1. 123berryaddicted's Avatar
    i am really loving my playbook thus far, and am even impressed by the quality and qty of apps as new ones come in to app world each day. i had a thought though, us as playbook users and also RIM supporters/fans should perhaps be active in suggesting and asking developers for specific apps. i know for my self i have asked several software companies if they will be having a playbook app come in the future and the standard response seems to be along the line of "we have an app for iphone and will release one soon for android but currently have no plans for blackberry. if we get enough interest in a blackberry app we would then consider" - this just got me thinking that perhaps as users we need to speak up. bb smart phones have been a pain to develop apps for - from what ive heard anyway, but i truly feel that with the playbook we have a completely different situation. the playbook i feel can handle some seriously good apps.... so what do you all think? maybe we could start with flooding microsoft for Silverlight support in browser?
    05-09-11 02:20 PM
  2. s219's Avatar
    It's a slow spiral upward of devices selling, and apps coming, and more devices selling, and more developers bringing apps over, on and on until (if) it explodes. Things go slow in the beginning, as developers wait for the device to sell in numbers that justify the initial attention (which is where we are now). So the best hope is strong sales that put the device at a level where it can compete with those other platforms for attention.
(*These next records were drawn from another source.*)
(** C6, amended.  The place-details lookup (strategy 3) is attempted,
    that is, its first request follows those of the earlier strategies,
    if and only if the earlier strategies left the list empty and the
    query string after trimming surrounding white space ([q]) consists
    of one or more digits; otherwise the handler sends nothing more and
    replies with the list it has. *)
Theorem place_lookup_iff_trimmed_digits rq log :
  let q := q_of rq in
  let before := after_sorts q (limit_of rq) log in
  let after := handler rq log in
  ((∃ rest, after.2 = before.2 ++ Request GET (placeDetailsUrl q) :: rest)
   ↔ before.1 = [] ∧ test_digits q = true)
  ∧ (¬ (before.1 = [] ∧ test_digits q = true) →
     after.2 = before.2 ∧ data after.1 = before.1).
Proof.
  intros q before after. subst after. rewrite handler_after_sorts.
  cbv zeta. fold q. fold before.
  pose proof (wants_place_lookup_iff before.1 q) as Hwants.
  destruct (wants_place_lookup before.1 q); simpl.
  - destruct Hwants as [Hyes _]. specialize (Hyes eq_refl).
    split; [|done]. split; [done|]. intros _. apply strategy3_log.
  - assert (¬ (before.1 = [] ∧ test_digits q = true)) as Hno.
    { intros H. by apply Hwants in H. }
    split; [|done]. split; [|done].
    intros [rest Hrest]. apply (f_equal length) in Hrest.
    rewrite length_app in Hrest. simpl in Hrest. lia.
Qed.

(** C7. The handler always replies with status 200 and no [error]
    property, whatever the upstream does.  When every strategy fails or
    leaves the list empty (the place-details lookup counting only when
    the query is numeric), the reply's list is empty; so it is, in
    particular, when every upstream call fails. *)
Theorem exhausted_chain_is_empty_success rq log :
  let q := q_of rq in
  let limit := limit_of rq in
  let s1 := strategy1 q limit log in
  let s2 := strategy2 limit s1.2 in
  let s3 := strategy3 q s2.2 in
  (∃ games, (handler rq log).1 = Reply 200 q limit games None)
  ∧ (s1.1 = [] → s2.1 = [] → (test_digits q = true → s3.1 = []) →
     (handler rq log).1 = Reply 200 q limit [] None)
  ∧ (upstream_fails net → (handler rq log).1 = Reply 200 q limit [] None).
Proof.
  intros q limit s1 s2 s3.
  assert (s1.1 = [] → s2.1 = [] → (test_digits q = true → s3.1 = []) →
          (handler rq log).1 = Reply 200 q limit [] None) as Hempty.
  { intros H1 H2 H3. rewrite handler_unfold. cbv zeta.
    fold q limit s1. rewrite H1. simpl. fold s2. rewrite H2.
    pose proof (wants_place_lookup_iff [] q) as Hwants.
    destruct (wants_place_lookup [] q); simpl.
    - fold s3. rewrite H3; [done|]. by apply Hwants.
    - by rewrite H2. }
  split_and!.
  - rewrite handler_unfold. by eexists.
  - exact Hempty.
  - intros Hdown. apply Hempty.
    + by apply upstream_fails_strategy1.
    + by apply upstream_fails_strategy2.
    + intros _. by apply upstream_fails_strategy3.
Qed.
(** The loop of a run in which the editor's commit adds [new.ts] and the
    compile that follows fails. *)
Example committed_file_reaches_analyzer :
  let w := Scenario.committing in
  let s := {| history := []; initialSelectedFiles := [Some "a.ts"] |} in
  let loop := editCompileLoop w MAX_ATTEMPTS 0 "design" Scenario.project None None in
  initialSelectedFiles (snd (loop s)) = [Some "a.ts"; Some "new.ts"]
  /\ last (eventsOf loop s) EvTestLoop
     = EvAnalyzeCompileErrors (compileOutput "build" "" "error TS1005")
         [Some "a.ts"; Some "new.ts"].
Proof.
  intros w s loop. split; vm_compute; reflexivity.
Qed.

(** ** What happens once per run *)

Lemma testTry_no_setup w requirements projectInfo s :
  exists r evs,
    testTry w requirements projectInfo s = (r, after s evs)
    /\ count isSetup evs = O.
Proof.
  destruct (testTry_shape w requirements projectInfo s)
    as (r & internal & tail & Hrun & Hinternal & Htail).
  cbv zeta in Hrun. eexists _, _. split; [exact Hrun|].
  destruct Htail as [(-> & _) | [(cwd & -> & _) | (cwd & -> & _)]];
    counts; cbn [isSetup Nat.add]; lia.
Qed.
    The iPhone sort of kickstarted the process, since they had a large user base by the time the SDK was available for third-party apps a year after the device first went on sale. In the case of the PlayBook, we're slowly climbing the spiral from scratch.
    05-10-11 07:39 PM
  3. papped's Avatar
    Flooding for general solutions like silverlight support is a good idea. But as for individual apps in a lot of cases I don't see the need...

    One of the reason the Apple mandates that everything is distributed through "Apps" is because of control and the itunes store. It's not so much the fact that everything has to be an "App".

    As long as the browser works well, you eliminate the need for tens or hundreds of thousands of potential apps.